Afghan President Hamid Karzai escaped unharmed Sunday after militants attacked a high-profile military parade with rockets and gunfire, killing at least one person and wounding 11 including legislators.
The Taliban movement claimed responsibility for the daring attack, denying however it was an assassination attempt on Karzai.
Bullets apparently from sniper fire ricocheted off the top of a stage where the president and other officials had gathered to review the parade, a witness told AFP.
There were also several large explosions, likely from rocket-propelled grenades, other witnesses said.
Karzai and dozens of assembled cabinet members, ambassadors and US military commanders ducked for cover as the onslaught began, officials said.
Bodyguards immediately surrounded Karzai while others shouted to the fleeing crowd, "Don't run, you'll be hit," a reporter at the scene said.
Karzai was whisked away to safety in a motorcade as gunfire raged for around 15 minutes.
A tribal chief in the crowd was killed and 11 other people wounded, Afghan defence ministry spokesman General Mohammad Zahir Azimi told AFP.
"Two or three parliament members have been wounded," he said, citing reports from hospitals.
The Taliban said three of its men were killed, but this was not immediately confirmed by security officials.
Shortly after the incident, which was broadcast live on television, the president appeared on camera to re-assure the public and announce some of the attackers had already been caught.
"Fortunately Afghan security forces quickly surrounded them. Some of them were captured," Karzai said. "Everything is calm, rest assured."
In a separate e-mailed statement, Karzai said he had immediately ordered authorities to "seriously and urgently" investigate what had happened.
"The army and police forces are maintaining security in the city and the situation is under control," the statement said.
The attack erupted after Karzai had taken the stage following an inspection of troops and as a 21-gun salute was ringing out across the city.
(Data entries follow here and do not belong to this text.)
(** X9. The text a call returns is decided by its last backend attempt.
    Without any attempt it is the no-key text. After a completion it is
    that completion. After an error that is not classified as a rate limit,
    or with a pool of one credential, it is the prefixed error text, and
    the attempt was not followed by a rotation. After an error classified
    as a rate limit with at least 2 credentials stored it is the
    all-keys-exhausted text, and there have been as many attempts and as
    many rotations as credentials. *)
Theorem generate_response_outcome guild channel_id user_message author_name s :
  let c := guild_conf guild s in
  let N := length (api_keys c) in
  let r := generate_response guild channel_id user_message author_name s in
  let atts := attempts (trace_of r) in
  (atts = [] → result_of r = no_key_message) ∧
  (∀ req content,
     last atts = Some (req, Completion content) → result_of r = content) ∧
  (∀ req e,
     last atts = Some (req, Raised e) →
     (is_rate_limit_error e = true → 2 ≤ N →
        result_of r = all_keys_exhausted_message ∧
        length atts = N ∧ rotations (trace_of r) = N) ∧
     (is_rate_limit_error e = false ∨ N ≤ 1 →
        result_of r = error_prefix +:+ e ∧
        rotations (trace_of r) + 1 = length atts)).
Proof.
  intros c N r atts.
  destruct (get_current_api_key_quiet guild s)
    as (Hatt0 & Hrot0 & _ & _ & _ & _ & Hstart).
  destruct (generate_response_split guild channel_id user_message author_name
              s) as [[_ Hr]|(_ & Hne & Hr)]; fold c r in Hr; cbv zeta in Hr;
    apply run_eq in Hr as (Hres & _ & Htr); subst atts;
    rewrite Htr, ?attempts_app, ?rotations_app, Hatt0, Hrot0, Hres;
    cbn [app plus].
  - by repeat split.
  - destruct (Hstart Hne) as (Hc0 & _). fold c in Hc0.
    set (s0 := state_of (get_current_api_key guild s)) in *.
    assert (length (api_keys (guild_conf guild s0)) = N) as HN
      by (by rewrite Hc0).
    fold N.
    set (key := api_keys c !! start_index c).
    destruct (retry_loop_last N guild channel_id user_message author_name
                s0 key)
      as [(_ & Hzero & _)|(req & resp & Hlast & Hresp)].
    { apply nonempty_length in Hne. unfold N, c in *. exfalso. lia. }
    split_and!.
    + intros Hnil. by rewrite Hnil in Hlast.
    + intros req' content Hlast'. rewrite Hlast in Hlast'.
      injection Hlast' as -> ->. by destruct Hresp.
    + intros req' e Hlast'.
      pose proof (retry_loop_last_error N guild channel_id user_message
                    author_name s0 key req' e Hlast') as Herr.
      by rewrite HN in Herr.
Qed.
Tight security was in place for Afghanistan's largest annual parade, which was celebrating 16 years since the fall of the last communist government.
The Taliban movement, which was in power between 1996 and 2001, said it had carried out the attack to show its ability to strike at will.
"We fired rockets at the scene of the celebration," a spokesman for the group, Zabihullah Mujahed, told an AFP reporter.
"We had placed six personnel in the area," he said. "Three of our men have been killed."
"Our aim was not to directly hit someone," Mujahed said when asked if the intention was to kill Karzai. "We just wanted to show to the world that we can attack anywhere we want to."
The Taliban are waging a deadly attacks against the US-backed government and its army along with thousands of foreign troops in the country.
The fighting last year left 8,000 people dead, most of them fighters.
Karzai has survived several assassination attempts: in 2002 a guard opened fire on his vehicle in the southern city of Kandahar.
In 2004, two rockets were fired at a US chopper carrying Karzai to an event in the eastern province of Paktia but missed.
Last year Taliban fired rockets at a meeting being addressed by the president but said later they did not know he was there.
Referring to the ceremony marking the end of communism after a bitter resistance struggle, the United Nations said the attackers "have shown their utter disrespect for the history and people of Afghanistan."
PHOTO CAPTION
Afghan military soldiers run to take up positions after gunfire was heard during a military parade in Kabul.